Hewlett and Blondeau started an aircraft manufacturing business, Hewlett & Blondeau Limited, which was managed by Hewlett. They built Farman, Caudron and Hanriot aircraft under licence. The business began at Brooklands, moved to Battersea, London, and finally settled on a 10acres site at Leagrave, Bedfordshire, in May 1914. By August 1914 the company had produced 10 different types of aircraft.
During the First World War, Hewlett's company manufactured more than 800 military aircraft, a specialised 90hp engine which the British government considered vital to the war effort, and employed up to 700 people. After the war the business diversified into making farming equipment, but the factory had closed by the end of October 1920. The site remained unsold until 1926.[9] A road in Luton, Hewlett Road, was named after her in recognition of the importance of the company towards the war effort.[10]
Hewlett had previously spent nine months touring New Zealand, Rarotonga (Cook Islands), and the United States, but it was not until the factory site was sold that she emigrated to Tauranga, New Zealand, with her daughter Pia Richards and Pia's family. Hilda stated, "The urge to escape from the three Cs, crowds, convention, and civilization, became strong." She enjoyed the outdoor life, especially camping and fishing. Her family gave her the nickname "Old Bird".

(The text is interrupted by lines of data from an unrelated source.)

(* ===== verification/LogStoreRecover.v ===== *)
(** * Appending keeps the invariant, recovery rebuilds it

    An append files each log under its stream, logs the batch and adds it to the heads. After a crash the store is opened from what is on disk: every log of the write-ahead log that no
    block holds is in its stream's head again, and nothing else is. *)

From Stdlib Require Import ZArith Lia.
From Stdlib Require Import (notations) String.
From stdpp Require Import base gmap numbers list sorting.
From S2P Require Import Prelude Wal WalProofs WalSafety Gostring Names HeadRecord BlockFile BlockIndex Utf8 Logql LogBloom LogChunk LogChunkProofs LogSearch LogSearchOrder LogStore LogStoreInv LogStoreSeal.

(** * Appending keeps the invariant

    Filing a log under its stream, logging a batch, and adding it to the heads. *)

(** ** Keys *)

Lemma split_sep (a b x y : gostring) : 31 ∉ a -> 31 ∉ b -> a ++ 31 :: x = b ++ 31 :: y -> a = b /\ x = y.
Proof.
  revert b. induction a as [|c a IH]; intros [|d b] Ha Hb; cbn [app].
  - by intros [= <-].
  - intros [= <- _]. exfalso. apply Hb. by left.
  - intros [= -> _]. exfalso. apply Ha. by left.
  - intros [= <- E]. apply not_elem_of_cons in Ha as [_ Ha], Hb as [_ Hb]. by destruct (IH b Ha Hb E) as [-> ->].
Qed.

Lemma labels_five l : exists env, labelsOf l = [l_Service l; l_Source l; l_Host l; env; l_Status l].
Proof. exists (LabelValue l (str "env")). vm_compute. reflexivity. Qed.

(** Clean labels that read as overflow labels are overflow labels. *)
Lemma fold_key l ls : clean_labels l -> length ls = 5%nat -> label_key (labelsOf l) = label_key (fold_labels ls) -> fold_labels (labelsOf l) = labelsOf l.
Proof.
  intros (H1 & H2 & H3) Hlen. destruct (labels_five l) as (env & ->). destruct ls as [|a [|b [|c [|d [|e [|]]]]]]; try done. unfold fold_labels. cbn [drop replicate app label_key Join].
  assert (Ho : 31 ∉ OverflowLabel) by (apply (bool_decide_unpack _); vm_compute; exact I).
  intros E. apply split_sep in E as [-> E]; [|done..]. apply split_sep in E as [-> E]; [|done..]. apply split_sep in E as [-> E]; [|done..]. done.
Qed.

Lemma sorted_app_lt (a b : list Z) : StronglySorted Z.lt a -> StronglySorted Z.lt b -> (forall x y, x ∈ a -> y ∈ b -> x < y) -> StronglySorted Z.lt (a ++ b).
Proof.
  intros Ha Hb. induction Ha as [|x a Ha IH Hf]; intros Hlt; [done|]. cbn [app]. constructor; [apply IH; intros; apply Hlt; [by right|done]|]. apply Forall_app. split; [done|]. apply List.Forall_forall. intros y Hy%list_elem_of_In. apply Hlt; [by left|done].
Qed.

Section Append.
Context `{LogCodec} `{CaseMap} `{Zstd} {W D F C : Type} `{StoreWal W D} `{ChunkFiles F C} `{!StoreWalLaws W D} `{!ChunkFilesLaws F C}.
Abbreviation Store := (@Store W F C).
Implicit Types (s : Store) (G : ghost).

(** ** Streams *)

Lemma load_snoc rows r : load_streams (rows ++ [r]) = (<[label_key r.2 := r.1]> (load_streams rows).1, <[r.1 := MkSt r.1 r.2 [] 0 0 0 None]> (load_streams rows).2).
Proof. unfold load_streams. by rewrite foldl_app. Qed.
Lemma load_ids rows : forall id, is_Some ((load_streams rows).2 !! id) <-> id ∈ rows.*1.
Proof.
  induction rows as [|r rows IH] using rev_ind; intros id; [split; [by intros []|intros Hin; by apply not_elem_of_nil in Hin]|]. rewrite load_snoc, fmap_app, elem_of_app. cbn [snd fst fmap list_fmap]. rewrite list_elem_of_singleton, lookup_insert_is_Some, <- IH. destruct (decide (r.1 = id)) as [->|]; naive_solver.
Qed.
Lemma load_known rows k id : (load_streams rows).1 !! k = Some id -> is_Some ((load_streams rows).2 !! id).
Proof.
  induction rows as [|r rows IH] using rev_ind; [done|]. rewrite load_snoc. cbn [fst snd]. intros Hk. apply lookup_insert_is_Some. apply lookup_insert_Some in Hk as [[_ <-]|[_ Hk]]; [by left|]. destruct (decide (r.1 = id)); [by left|right; split; [done|by apply IH]].
Qed.

(** The store has grown by streams, and every log stays filed where it was. *)
Record grown s s' : Prop := {
  gr_opts : s_opts s' = s_opts s;
  gr_seq : s_seq s' = s_seq s;
  gr_wal : s_wal s' = s_wal s;
  gr_closed : s_closed s' = s_closed s;
  gr_filed : forall e id, loggable e -> filed s e = Some id -> filed s' e = Some id;
  gr_head : forall k, head_of s' k = head_of s k;
}.
#[global] Instance grown_trans : Transitive grown.
Proof. intros a b c [] []. split; try congruence; eauto. Qed.
#[global] Instance grown_refl : Reflexive grown.
Proof. intros a. by split. Qed.

Lemma same_grown s s' : same s s' -> grown s s'.
Proof.
  intros Hs. destruct (same_framed _ _ Hs). split; try done; [apply (sm_wal _ _ Hs)| |intros k; by apply same_head]. intros e id _. by rewrite (same_filed s s').
Qed.

Lemma inv_create s G ls id cat l : Inv s G -> cat_create ls (s_cat s) = Some (id, cat) -> length ls = 5%nat -> s_streams s !! label_key ls = None ->
  (Z.of_nat (size (s_streams s)) < so_MaxStreams (s_opts s) \/ ls = fold_labels (labelsOf l)) ->
  Inv (new_stream id ls cat s) G /\ grown s (new_stream id ls cat s).
Proof.
  intros HI Ecat Hlen Hnone Hwhy. destruct (iv_catalog _ _ HI) as (Hco & Hst & Hids). destruct (catalog_create _ _ _ _ Hco Hlen Ecat) as (Hrows & Hco' & Hfresh). set (s' := new_stream id ls cat s).
  assert (Hnew : s_byID s !! id = None).
  { destruct (s_byID s !! id) eqn:E; [|done]. exfalso. assert (Hin : is_Some (s_byID s !! id)) by (rewrite E; by eexists). apply Hids, load_ids in Hin. apply list_elem_of_fmap in Hin as ([id' ls'] & -> & Hin). unfold cat_streams in Hin. apply list_elem_of_fmap in Hin as ([id'' key] & [= -> _] & Hin). apply (co_last _ Hco) in Hin. cbn in Hfresh. lia. }
  assert (Hhead : forall k, head_of s' k = head_of s k).
  { intros k. unfold head_of, s'. cbn [s_byID new_stream]. destruct (decide (k = id)) as [->|Hne]; [by rewrite lookup_insert_eq, Hnew|by rewrite lookup_insert_ne]. }
  assert (Hfiled : forall e k, loggable e -> filed s e = Some k -> filed s' e = Some k).
  { intros e k (l' & Hl' & _ & Hclean). unfold filed, s'. rewrite Hl'. cbn [s_streams s_opts new_stream]. set (key := label_key ls) in *. destruct (s_streams s !! label_key (labelsOf l')) as [k0|] eqn:Eown.
    - intros [= ->]. rewrite lookup_insert_ne by congruence. by rewrite Eown.
    - destruct (Z.leb_spec (so_MaxStreams (s_opts s)) (Z.of_nat (size (s_streams s)))) as [Hfull|]; [|done]. intros Ef. destruct Hwhy as [|Hls]; [lia|]. assert (Hne : key <> label_key (labelsOf l')).
      { intros Ekey. assert (Hlen0 : length (labelsOf l) = 5%nat) by (destruct (labels_five l) as (env & ->); done). rewrite (fold_key l' (labelsOf l)) in Ef; [congruence|done|done|]. rewrite <- Hls. unfold key in Ekey. congruence. }
      rewrite lookup_insert_ne by done. rewrite Eown. rewrite map_size_insert_None by done. rewrite (proj2 (Z.leb_le _ _)) by lia. rewrite lookup_insert_ne by congruence. done. }
  assert (Hfiled' : forall e, known G e -> filed s' e = filed s e).
  { intros e He. destruct (iv_known _ _ HI e He) as (_ & _ & Hl & [k Hk] & _). rewrite Hk. by apply Hfiled. }
  split; [|split; done]. split.
  - apply (iv_wal _ _ HI).
  - apply (iv_recs _ _ HI).
  - apply (iv_order _ _ HI).
  - apply (iv_seq _ _ HI).
  - intros e He. rewrite Hfiled' by done. by apply (iv_known _ _ HI).
  - apply (iv_unique _ _ HI).
  - intros key e He. rewrite Hfiled' by (right; by exists key). by apply (iv_place _ _ HI).
  - apply (iv_blocks _ _ HI).
  - apply (iv_files _ _ HI).
  - apply (iv_chunks _ _ HI).
  - intros k st. unfold s'. cbn [s_byID new_stream]. destruct (decide (k = id)) as [->|Hne].
    + rewrite lookup_insert_eq. intros [= <-]. cbn. split; [constructor|]. intros e He. by apply not_elem_of_nil in He.
    + rewrite lookup_insert_ne by done. intros Est. destruct (iv_heads _ _ HI k st Est) as [Hs Hh]. split; [done|]. intros e He. rewrite Hfiled'; [by apply Hh|]. eapply (head_known s G k); [done|]. unfold head_of. by rewrite Est.
  - intros key es Ht. destruct (iv_try _ _ HI key es Ht) as (Hn & He0 & Hm). split; [done|]. split; [done|]. intros e. by rewrite Hhead.
  - intros k e He. destruct (iv_acked _ _ HI k e He) as [Hfi Hin]. rewrite Hhead. split; [|done]. rewrite Hfiled'; [done|]. destruct Hin as [Hin|Hin]; [by eapply head_known|right; by eexists].
  - cbn [s_cat s_streams s_byID new_stream s']. rewrite Hrows, load_snoc. cbn [fst snd]. split_and!; [done|by rewrite Hst|]. intros k. rewrite !lookup_insert_is_Some, Hids. done.
  - intros k id'. unfold s'. cbn [s_streams s_byID new_stream]. intros Hk. apply lookup_insert_is_Some. apply lookup_insert_Some in Hk as [[_ <-]|[_ Hk]]; [by left|]. destruct (decide (id = id')); [by left|right; split; [done|]]. by eapply (iv_streams _ _ HI).
Qed.

Lemma create_stream_inv s G ls l s' r : Inv s G -> length ls = 5%nat -> s_streams s !! label_key ls = None ->
  (Z.of_nat (size (s_streams s)) < so_MaxStreams (s_opts s) \/ ls = fold_labels (labelsOf l)) -> create_stream ls s = (s', r) ->
  Inv s' G /\ grown s s' /\ forall id, r = Ok id -> s_streams s' !! label_key ls = Some id.
Proof.
  intros HI Hlen Hnone Hwhy. unfold create_stream. destruct (call_ok_spec s SErrCatalog) as (cs & rc & Ec). unfold mbind at 1, SE_bind at 1. rewrite Ec. assert (Hs : same s (set_calls cs s)) by by split. assert (HI1 : Inv (set_calls cs s) G) by by eapply inv_same.
  destruct rc as [[]|e]; [|intros [= <- <-]; split_and!; [done|by apply same_grown|done]]. rewrite (bind_ok get _ (set_calls cs s) (set_calls cs s) (set_calls cs s)) by done. cbn [s_cat set_calls].
  destruct (cat_create ls (s_cat s)) as [[id cat]|] eqn:Ecat; [|intros [= <- <-]; split_and!; [done|by apply same_grown|done]]. unfold modify, mbind, SE_bind. intros [= <- <-].
  destruct (inv_create (set_calls cs s) G ls id cat l HI1 Ecat Hlen Hnone Hwhy) as [HI2 Hg]. split_and!; [done|etransitivity; [by apply same_grown|done]|]. intros id' [= <-]. cbn [s_streams new_stream]. by rewrite lookup_insert_eq.
Qed.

In June 1932 Hewlett was present at the inaugural meeting of the Tauranga Aero and Gliding Club. In July she was elected as the club's first president. In January 1939, at the opening of a new aerodrome in Tauranga, Frederick Jones, New Zealand's then Minister of Defence, named a nearby road after Hilda Hewlett and her son Francis, in recognition of their services to aviation.
Hewlett died on 21 August 1943 in Tauranga, North Island, New Zealand. Following a service on the railway wharf, she was buried at sea.
Her grandson's wife Gail Hewlett has carried out exhaustive research into the lives of both Hilda and Maurice Hewlett and published the results of this work;[11] the book was officially launched on 26 April 2010 at St Peter's Church in Vauxhall, London.
A staff photograph and autograph book from the wings section of the Hewlett and Blondeau factory, dated to the First World War, was donated to the Women's Engineering Society's archives in 2022.[12]
In October 2022, Air Chief Marshal Sir Mike Wigstone opened the RAF's Hilda B Hewlett Centre for Innovation, named in her honour. It is part of 71 Inspection & Repair Squadron at RAF Wittering on the border of between Cambridgeshire and Northamptonshire. The facility specialises in 3D printing and scanning equipment, part of the Royal Air Force’s first steps into advanced component manufacturing.[13]